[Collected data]
(** * pg_search_benchmark: relevance scoring, query dispatch and batch ingestion

    A shallow embedding of the parts of the repository that carry its
    algorithmic content:

    - [server.js]: [calculateRelevanceScore], [calculateNDCG],
      [runVanillaSearch], [runParadeSearch] and the [/api/benchmark] handler;
    - the benchmark script: [runVanillaQuery], [runParadeQuery],
      [calculateRelevance] and the read loop of [runBenchmark];
    - [ingest-amazon-data.go]: [insertBatch] and the producer loop of
      [processAmazonData].

    Conventions.  JavaScript strings are modelled as [string] (sequences of
    8-bit characters); [toLowerCase] and the regular-expression classes [\s]
    and [\w] are the ASCII ones.  JavaScript numbers are modelled exactly:
    integers as [Z], the term-overlap score as a rational [Q], and the NDCG
    value, which goes through [Math.pow] and [Math.log2], as a real [R].
    Rounding of IEEE doubles is therefore not part of the model.

    What lies outside the repository is a parameter: the two connection
    pools ([Runtime.Pool]), the regular-expression rewrites that prepare
    the parameter of a boolean or field query ([Runtime.Rewrites]), Go's
    [encoding/json] ([Ingest.Json]) and the store behind [*sql.DB]
    ([Ingest.Store]).

    Layout: the modules [JS], [Scorer], [ServerSql], [BenchSql], [Runtime],
    [Server], [Bench] and [Ingest] hold the embedding; the sections after
    them hold the properties. *)

From Stdlib Require Import String Ascii List Bool Arith ZArith QArith Qround Qreals.
From Stdlib Require Import Reals Lia Psatz Permutation Sorted.
From Stdlib Require DecimalString.
Import ListNotations.

Close Scope R_scope.
Close Scope Q_scope.

(* ================================================================== *)
(** ** JavaScript string primitives *)
(* ================================================================== *)

Module JS.

Local Open Scope string_scope.

Definition charCode (c : ascii) : nat := nat_of_ascii c.

Definition isUpper (c : ascii) : bool :=
  (65 <=? charCode c)%nat && (charCode c <=? 90)%nat.

Definition isLower (c : ascii) : bool :=
  (97 <=? charCode c)%nat && (charCode c <=? 122)%nat.

Definition isDigit (c : ascii) : bool :=
  (48 <=? charCode c)%nat && (charCode c <=? 57)%nat.

(** [\w]: ASCII letters, digits and underscore. *)
Definition isWordChar (c : ascii) : bool :=
  isUpper c || isLower c || isDigit c || (charCode c =? 95)%nat.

= Problem to work on =
Out of the entries above, write out only the lines between the line holding "[runVanillaSearch], [runParadeSearch] and" and the line holding "From Stdlib Require Import String", inclusive, each exactly as given.

= Response below =
      [runVanillaSearch], [runParadeSearch] and the [/api/benchmark] handler;
    - the benchmark script: [runVanillaQuery], [runParadeQuery],
      [calculateRelevance] and the read loop of [runBenchmark];
    - [ingest-amazon-data.go]: [insertBatch] and the producer loop of
      [processAmazonData].

    Conventions.  JavaScript strings are modelled as [string] (sequences of
    8-bit characters); [toLowerCase] and the regular-expression classes [\s]
    and [\w] are the ASCII ones.  JavaScript numbers are modelled exactly:
    integers as [Z], the term-overlap score as a rational [Q], and the NDCG
    value, which goes through [Math.pow] and [Math.log2], as a real [R].
    Rounding of IEEE doubles is therefore not part of the model.

    What lies outside the repository is a parameter: the two connection
    pools ([Runtime.Pool]), the regular-expression rewrites that prepare
    the parameter of a boolean or field query ([Runtime.Rewrites]), Go's
    [encoding/json] ([Ingest.Json]) and the store behind [*sql.DB]
    ([Ingest.Store]).

    Layout: the modules [JS], [Scorer], [ServerSql], [BenchSql], [Runtime],
    [Server], [Bench] and [Ingest] hold the embedding; the sections after
    them hold the properties. *)

From Stdlib Require Import String Ascii List Bool Arith ZArith QArith Qround Qreals.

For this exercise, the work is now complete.